Вот и сейчас я вижу побелевшую от негодования Полину Ивановну и чувствую,
как у меня у самого начинают дрожать Нервы, и понимаю, что это никуда не
годится.
- Успокойтесь, Полина Ивановна, ну, прошу вас, - говорю я, стараясь и сам
успокоиться при этом. - Я же знаю, что вы готовы нам всем помочь. Но
припомните все-таки человека, который ухаживал за Верой или просто дружил
с ней.
Я продолжаю бить в одну точку и ищу того, кто был с Верой в тот вечер. Но
в то же время я чувствую, что ухожу с другого пути, от другой версии,
которую упустить тоже ни в коем случае нельзя: исчезновение денег из
Вериной сумочки и ограбление ее комнаты. Связаны эти преступления между
собой? Когда произошло ограбление комнаты, в какой из трех дней после
убийства или самоубийства Веры?
В этот момент в комнату заходит один из сотрудников, извиняется и,
наклонившись к моему уху, тихо говорит:
- В мочь убийства под окнами этой квартиры стояла чья-то черная "Волга",
эм двадцать один. Номер не известен. Приехали двое. Один куда-то уходил,
второй ждал его в машине. Пока все. Работаем дальше.

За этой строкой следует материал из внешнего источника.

(** * Snipr (Linux): capture backends, display-server detection and the
      recording supervisor, embedded from [snipr/services/*.py].

    Python integers are [Z], strings are [string], dictionaries are
    [gmap], sets are [gset].  Calls that leave the Python process (the
    X server, the desktop portal, the encoder process, the file system)
    act on an explicit world value, and their outcome -- including the
    exceptions the source catches or lets escape -- is an explicit input
    or result. *)

From Stdlib Require Import ZArith Lia Bool List Ascii String.
From stdpp Require Import base option list gmap strings pretty.

Local Open Scope string_scope.
Local Open Scope list_scope.
Local Open Scope Z_scope.

(** ** Python values shared by all modules *)

(** A call either returns or raises; the exception keeps its Python class
    and message. *)
Inductive exn :=
  | RuntimeError (msg : string)
  | GLibError (msg : string)
  | XError (msg : string)
  | ValueError (msg : string).

Inductive result (A : Type) :=
  | Ok (a : A)
  | Raise (e : exn).
Arguments Ok {A} a.
Arguments Raise {A} e.

Definition rbind {A B} (m : result A) (k : A -> result B) : result B :=
  match m with
  | Ok a => k a
  | Raise e => Raise e
  end.

(** Truthiness of [str | None], as tested by [if value:]. *)
Definition truthy (v : option string) : bool :=
  match v with
  | Some s => negb (String.eqb s "")
  | None => false
  end.

(** [str.lower] on the ASCII range. *)
Definition lower_ascii (c : ascii) : ascii :=
  let n := nat_of_ascii c in
  if (andb (Nat.leb 65 n) (Nat.leb n 90)) then ascii_of_nat (n + 32) else c.
(** * A shallow embedding of the RAG pipeline core

    The development follows the TypeScript sources:
    - [src/utils/textChunker.ts]          (module [TextChunker]),
    - [src/processors/semanticChunker.ts] and [config/embeddings.ts]
                                          (module [SemanticChunker]),
    - the embedding service [OpenAIEmbeddingService]  (module [Embedding]),
    - the vector store service [SupabaseVectorService] (module [Retrieval]).

    Conventions of the embedding.
    - A JavaScript string is a list of 8-bit code units ([list ascii]).
    - A JavaScript number that is a score is an exact rational ([Q]); counts
      and lengths are [nat], 32-bit hash words and time stamps are [Z].
      Where the value of a score depends on the rounding of the doubles
      ([calculateQuality], [calculateImportance]) the operations round as
      IEEE 754 does ([Num.double]); a final relevance score may be [NaN]
      ([Num.JsNumber]).
    - The outside world (tokenizer, embedding endpoint, vector store, clock,
      [Math.sqrt], the order in which the engine's [sort] leaves elements it
      cannot compare) is passed explicitly. *)

From Stdlib Require Import QArith Qpower Qround Qabs ZArith List Ascii String Lia Lqa
  Sorted Permutation.
From stdpp Require Import base decidable list sets gmap strings pretty sorting.

Open Scope nat_scope.

(** ** JavaScript strings *)

Module Js.

Definition str : Type := list ascii.

Definition lit (s : string) : str := list_ascii_of_string s.

Definition code (c : ascii) : N := N_of_ascii c.

(** [\s] of a regular expression, and the characters [trim] removes. *)
Definition isSpace (c : ascii) : bool :=
  let n := code c in
  (((9 <=? n) && (n <=? 13)) || (n =? 32) || (n =? 160))%N.

(** Line terminators: what [.] refuses and where [^] matches under [/m]. *)
Definition isLineTerminator (c : ascii) : bool :=
  let n := code c in ((n =? 10) || (n =? 13))%N.

Definition isUpper (c : ascii) : bool :=
  let n := code c in
  (((65 <=? n) && (n <=? 90)) ||
   ((192 <=? n) && (n <=? 222) && negb (n =? 215)))%N.

Definition lowerChar (c : ascii) : ascii :=
  if isUpper c then ascii_of_N (code c + 32) else c.

Definition toLowerCase (s : str) : str := map lowerChar s.

Definition isAsciiLetter (c : ascii) : bool :=
  let n := code c in
  (((65 <=? n) && (n <=? 90)) || ((97 <=? n) && (n <=? 122)))%N.
(** What a successful fetch has gone through. *)
Lemma get_daily_forecast_ok lat lon df :
  get_daily_forecast lat lon = Ok df ->
  exists r rs d start end_ dates v0 v1 v2 v3 v4 v5,
    weather_api lat lon = Ok (r :: rs)
    /\ Daily r = Some d
    /\ to_datetime (Time d + UtcOffsetSeconds r) = Ok start
    /\ to_datetime (TimeEnd d + UtcOffsetSeconds r) = Ok end_
    /\ date_range start end_ (Interval d) = Ok dates
    /\ nth_error (Variables d) 0 = Some v0
    /\ nth_error (Variables d) 1 = Some v1
    /\ DataFrame dates v0 v1 v2 v3 v4 v5 = Ok df.
Proof.
  unfold get_daily_forecast, variable_values.
  destruct (weather_api lat lon) as [[|r rs]|] eqn:Hapi; try discriminate.
  cbn [bind]. destruct (Daily r) as [d|] eqn:Hd; try discriminate.
  cbn [bind].
  destruct (to_datetime (Time d + _)) as [start|] eqn:Hs; try discriminate.
  cbn [bind].
  destruct (to_datetime (TimeEnd d + _)) as [end_|] eqn:He;
    try discriminate.
  cbn [bind].
  destruct (date_range start end_ (Interval d)) as [dates|] eqn:Hr;
    try discriminate.
  cbn [bind].
  destruct (nth_error (Variables d) 0) as [v0|] eqn:H0; try discriminate.
  destruct (nth_error (Variables d) 1) as [v1|] eqn:H1; try discriminate.
  destruct (nth_error (Variables d) 2) as [v2|]; try discriminate.
  destruct (nth_error (Variables d) 3) as [v3|]; try discriminate.
  destruct (nth_error (Variables d) 4) as [v4|]; try discriminate.
  destruct (nth_error (Variables d) 5) as [v5|]; try discriminate.
  cbn [bind]. intros H.
  exists r, rs, d, start, end_, dates, v0, v1, v2, v3, v4, v5.
  repeat split; auto.
Qed.

Lemma to_datetime_ok t t' : to_datetime t = Ok t' -> t' = t.
Proof.
  unfold to_datetime. destruct (_ && _); [now intros [= <-]|discriminate].
Qed.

Сотрудник кивает мне и выходит.
Сообщение это лишь добавляет пищи к моим сомнениям и опасениям по поводу
пути, по которому я иду. Все мои мысли на минуту переключаются на то, что
случилось в комнате Веры, и я не сразу понимаю, что сообщает мне Полина
Ивановна.
- Ну, заходил один, заходил, - говорит она неохотно.

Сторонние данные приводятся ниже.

(** * The electricity dashboard of [app.py], embedded in Rocq

    The program reads a wide table (one column per year), melts it into a
    long table, averages the long table per (Country, Region, Features) over
    the selected years and serves four chart datasets from two Dash
    callbacks.  Data frames are lists of records in row order; a cell of
    pandas' nullable [string] dtype is an [option string] ([None] is [<NA>]);
    a [float64] cell is a primitive binary64 float ([nan] is the missing
    value); the module-level variables written through [global] are the
    fields of [Globals], threaded explicitly through the callbacks.  A figure
    made by plotly express is represented by the data frame handed to it. *)

From Corelib Require Import PrimFloat.
From Stdlib Require Import List ZArith Bool Ascii String Lia.
From Stdlib Require Import DecimalString DecimalPos Sorted.
Import ListNotations.

Open Scope string_scope.
Open Scope Z_scope.

(** ** Python values *)

Module Py.

(** Text is a string of bytes (UTF-8).  [is_ascii] holds of the text whose
    bytes are its characters. *)
Definition is_ascii (s : string) : bool :=
  forallb (fun c => (nat_of_ascii c <? 128)%nat) (list_ascii_of_string s).

(** [str.title()], on ASCII text: a letter that follows a cased character is
    lowered, any other letter is raised; characters outside [A-Za-z] are
    uncased and stay as they are.  This is Python's function on the text
    that [is_ascii] accepts; Python also cases letters outside ASCII, which
    this function leaves alone, so what is stated of a title-cased string is
    stated of ASCII text. *)
Definition is_upper (c : ascii) : bool :=
  ((65 <=? nat_of_ascii c) && (nat_of_ascii c <=? 90))%nat.

Definition is_lower (c : ascii) : bool :=
  ((97 <=? nat_of_ascii c) && (nat_of_ascii c <=? 122))%nat.

Definition is_cased (c : ascii) : bool := is_upper c || is_lower c.

Definition upper (c : ascii) : ascii :=
  if is_lower c then ascii_of_nat (nat_of_ascii c - 32) else c.

Definition lower (c : ascii) : ascii :=
  if is_upper c then ascii_of_nat (nat_of_ascii c + 32) else c.

Fixpoint title_from (previous_is_cased : bool) (s : string) : string :=
  match s with
  | EmptyString => EmptyString
  | String c rest =>
      String (if previous_is_cased then lower c else upper c)
             (title_from (is_cased c) rest)
  end.

Definition title (s : string) : string := title_from false s.

(** [str.strip()]: white space is dropped at both ends.  The white space
    known here is that of ASCII; Python strips further characters of
    Unicode (a no-break space, say), which stay in place here. *)
Definition is_space (c : ascii) : bool :=
  let n := nat_of_ascii c in
  ((9 <=? n) && (n <=? 13) || (28 <=? n) && (n <=? 32))%nat.
(** ** Invalid priority *)




(** What the amended claim leaves out: 0.0000005 is below 1 and 1.5 is no
    integer, yet [parseInt] reads 5 and 1 in them, the check [priority < 1]
    passes and the update is accepted, against the handler's own "Priority
    can only be positive integer.". *)
Example priority_below_one_or_fractional_is_accepted :
  let tiny := JNumber {| negative := false; coeff := 5; point := -6 |} in
  let frac := JNumber {| negative := false; coeff := 15; point := 1 |} in
  positive_integer tiny = false /\ positive_integer frac = false /\
  put_client (mkPut "1" None (Some tiny)) board =
    (Send 200 (Rows [mkClient 1 "Alice" "first client" "backlog" 5; bob]),
     mkStore [mkClient 1 "Alice" "first client" "backlog" 5; bob] []) /\
  put_client (mkPut "2" None (Some frac)) board =
    (Send 200 (Rows [alice; mkClient 2 "Bob" "second client" "complete" 1]),
     mkStore [alice; mkClient 2 "Bob" "second client" "complete" 1] []).
Proof. repeat split. Qed.

(** ** Accepted updates *)

(** With its four store calls answered, an update of an existing record
    whose fields pass is written, and the table comes back. *)
Lemma put_client_accepts (req : put_request) (s : store)
  (u : list string) (p : list param) :
  existing (params_id req) s = true ->
  succeed 4 s = true ->
  collect_updates (body_status req) (body_priority req) = inr (u, p) ->
  let n := parseInt_string (params_id req) 10 in
  fst (put_client req s) = Send 200 (Rows (updated n req (rows s))) /\
  rows (snd (put_client req s)) = updated n req (rows s).
Proof.
  intros K S C n. unfold put_client, put_client_among, existing in *. fold n in K |- *.
  destruct (succeed_next _ _ S) as [O1 S1].
  destruct (succeed_next _ _ S1) as [O2 S2].
  destruct (succeed_next _ _ S2) as [O3 S3].
  destruct (succeed_next _ _ S3) as [O4 _].
  rewrite (validateId_existing _ _ K O1). cbn [valid negb].
  set (s1 := snd (next_outcome s)) in *.
  assert (R1 : rows s1 = rows s) by apply next_outcome_rows.
  unfold put_update, db_all.
  destruct (next_outcome s1) as [o2 s2] eqn:N2. cbn [fst snd] in *. subst o2.
  assert (R2 : rows s2 = rows s1)
    by (pose proof (next_outcome_rows s1) as H; now rewrite N2 in H).
  assert (F : find (fun c => strict_eq (to_double (id c)) n) (rows s1)
              <> None)
    by (apply find_strict_eq;
        [apply parseInt_string_is_double | now rewrite R1]).
  destruct (find _ (rows s1)); [|congruence].
  rewrite C.
  destruct req as [raw bs bp]; cbn [body_status body_priority] in C.
  destruct (collect_updates_prepare raw bs bp u p n C) as [f [P [Hf _]]].
  unfold db_run_update.
  destruct (next_outcome s2) as [o3 s3] eqn:N3. cbn [fst snd] in *. subst o3.
  rewrite P.
  match goal with
  | |- context [next_outcome ?t] =>
      assert (O : fst (next_outcome t) = None)
        by (rewrite next_outcome_fst; exact O4);
      pose proof (next_outcome_rows t) as R4;
      destruct (next_outcome t) as [o4 s4]
  end.
  cbn [fst snd rows] in *. subst o4. cbn [fst snd].
  assert (E : map (fun c => if id_matches n c then f c else c) (rows s2)
              = updated n (mkPut raw bs bp) (rows s)).
  { rewrite R2, R1. unfold updated. apply map_ext. intros c0.
    now rewrite Hf. }
  rewrite <- E. split; [reflexivity | exact R4].
Qed.

Lemma changed_twice (req : put_request) (c : client) :
  changed req (changed req c) = changed req c.
Proof.
  unfold changed, new_status, new_priority. cbn [id name description status priority].
  f_equal.
  - destruct (truthy (body_status req)); [|reflexivity].
    destruct (body_status req) as [[| | | | | |]|]; reflexivity.
  - destruct (body_priority req); [|reflexivity].
    destruct (parseInt (Some j) 0) as [w|]; reflexivity.
Qed.

Lemma updated_twice (n : number) (req : put_request) (l : list client) :
  updated n req (updated n req l) = updated n req l.
Proof.
  unfold updated. rewrite map_map. apply map_ext. intros c.
  destruct (id_matches n c) eqn:M.
  - replace (id_matches n (changed req c)) with true
      by (destruct n; first [discriminate | exact (eq_sym M)]).
    apply changed_twice.
  - rewrite M. reflexivity.
Qed.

- А почему же вы его пустили без Веры? - невпопад вырывается у меня.
- Как так "без Веры"? - удивленно переспрашивает Полина Ивановна. - Она ж
сама ему дверь отворила. А я так, из кухни только выглянула.
- Тьфу ты! - окончательно прихожу я в себя. - Ну конечно. Он, наверное,
раньше еще приходил?
- Да, считай, еще летом.
- Летом?
- Ну да.
- Он что же, один раз всего и приходил?
- Зачем один раз? Не один. Только ничего там не было, - машет рукой Полина
Ивановна. - Если бы что было, Верочка мне сказала. А этот как пришел, так
и ушел. Ни имени, ни фамилии, ни кто такой, ничего не знаю. Потому как
Верочке он был безразличен. А то бы уж будь спокоен...
- Какой же он из себя, тот человек? - не очень вежливо прерываю я
старушку, хотя и не слишком надеюсь на ее память.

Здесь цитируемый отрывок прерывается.